Solved–Algorithms for Genetics Project– Solution

$30.00 $19.00

Logistics You can work on these projects in groups of 1 or 2, but no more. All participants will have an oral presentation towards the end of the class. As some of the projects are open-ended, please schedule meetings with the instructor throughout the quarter to discuss progress and converge on speci c objectives. A…
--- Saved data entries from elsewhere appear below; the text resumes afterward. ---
(** * Logic Pro articulation-set generator: model and properties

    A shallow embedding of [generate_articulation_sets.py].

    - Python integers are [Z]; text and bytes are [string].
    - A property-list value (what [plistlib.dump] receives) is the
      inductive type [plist]; a Python dict literal is an association
      list in insertion order.
    - The articulation mapping (a Python dict from MIDI note to name) is
      a [gmap Z string]; the table of mappings is a [gmap] from path
      keys to mappings.
    - Path strings are handled as [posixpath] does, character by
      character ([PosixPath]).  A file system ([FS]) is a finite map
      from resolved paths, lists of components, to nodes; links,
      permissions and metadata are not modelled.
    - The process state threaded through the script is [World]: the
      file system and the two output streams.  A Python function with
      effects is a function in the monad [M], whose results are either
      a value or a raised exception.
    - The working directory, the home directory and [plistlib.dump] are
      parameters of the script. *)

From Stdlib Require Import ZArith Ascii.
From Stdlib Require String.
From stdpp Require Import gmap strings list sorting pretty.

Set Warnings "-register-all".

Local Open Scope Z_scope.

(** ** Property-list values *)

Inductive plist : Type :=
| PInt (n : Z)
| PBool (b : bool)
| PStr (s : string)
| PArray (items : list plist)
| PDict (fields : list (string * plist)).

(** [d[key]] on a dict value; [None] stands for a missing key. *)
Fixpoint assoc (key : string) (fields : list (string * plist)) : option plist :=
  match fields with
  | [] => None
  | (k, v) :: rest => if String.eqb k key then Some v else assoc key rest
  end.

Definition field (key : string) (d : plist) : option plist :=
  match d with
  | PDict fields => assoc key fields
  | _ => None
  end.

Definition keys_of (d : plist) : list string :=
  match d with
  | PDict fields => fields.*1
  | _ => []
  end.

(** ** [os.path] on POSIX, on strings *)

Module PosixPath.

Definition sep : ascii := "/"%char.
Definition extsep : ascii := "."%char.

(** [s.rfind(c)]: index of the last occurrence, [-1] when there is none. *)
Fixpoint rfind (c : ascii) (s : string) : Z :=
  match s with
  | EmptyString => -1
  | String a s' =>
      let r := rfind c s' in
      if 0 <=? r then r + 1
      else if Ascii.eqb a c then 0 else -1
  end.

(** The slices [s[:i]] and [s[i:]] for [0 <= i]. *)
Fixpoint take (i : nat) (s : string) : string :=
  match i, s with
  | S i', String a s' => String a (take i' s')
  | _, _ => EmptyString
  end.

Fixpoint drop (i : nat) (s : string) : string :=
  match i, s with
  | S i', String _ s' => drop i' s'
  | _, _ => s
  end.
Lemma predict_weaker team1Ids team2Ids allPlayers allMatches m :
  predictMatchOutcome team1Ids team2Ids allPlayers allMatches = Some m ->
  weaker_gets_handicap m.
Proof.
  unfold predictMatchOutcome.
  destruct team1Ids as [|id1 r1]; [discriminate|].
  destruct team2Ids as [|id2 r2]; [discriminate|].
  cbv zeta.
  destruct (map_get id1 _) as [t1p1|]; [|discriminate].
  destruct (map_get id2 _) as [t2p1|]; [|discriminate].
  generalize (predict_team t1p1 (second_member (id1 :: r1)
                (calculatePlayerForms allPlayers allMatches))) as T1.
  generalize (predict_team t2p1 (second_member (id2 :: r2)
                (calculatePlayerForms allPlayers allMatches))) as T2.
  intros T2 T1 E. injection E as <-.
  unfold weaker_gets_handicap; cbn [handicap team1 team2].
  handicap_weaker_tac.
Qed.

(** In every proposal of the three producers (the Match Scheduler, the
    fixed-team query and the outcome prediction) there is a handicap
    exactly when the two team strengths differ by more than [0.3], and it
    always goes to the strictly weaker team. *)
Theorem handicap_goes_to_weaker_team (teams : list GeneratedPair)
  (recentMatches : list string) (fixedTeamIds : string * string)
  (poolIds team1Ids team2Ids : list string) (allPlayers : list Player)
  (allMatches : list Match) :
  (forall m, In m (generateMatchups teams recentMatches) -> weaker_gets_handicap m)
  /\ (forall m, In m (findTopMatchupsForTeam fixedTeamIds poolIds allPlayers allMatches) ->
        weaker_gets_handicap m)
  /\ (forall m, predictMatchOutcome team1Ids team2Ids allPlayers allMatches = Some m ->
        weaker_gets_handicap m).
Proof.
  split; [|split].
  - intros m H. apply matchups_loop_handicap in H.
    destruct m as [t1 t2 c h a]; simpl in H; subst h. apply pair_handicap_weaker.
  - intros m H. apply findTop_pairs in H. destruct H as [_ [_ H]].
    destruct m as [t1 t2 c h a]; simpl in H; subst h. apply pair_handicap_weaker.
  - apply predict_weaker.
Qed.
You’ll get a: . zip file solution

 

 

Description

5/5 – (2 votes)

Logistics

You can work on these projects in groups of 1 or 2, but no more. All participants will have an oral presentation towards the end of the class. As some of the projects are open-ended, please schedule meetings with the instructor throughout the quarter to discuss progress and converge on speci c objectives. A small 5 page report will also be due by the end of the exam week. CSE MS students working on these projects, can choose these projects for their qualifying MS exam option, but must submit a short paragraph describing the speci c contribution of each person. Also, they should schedule a meeting with the instructor by week 8 to discuss progress and nalize the objectives.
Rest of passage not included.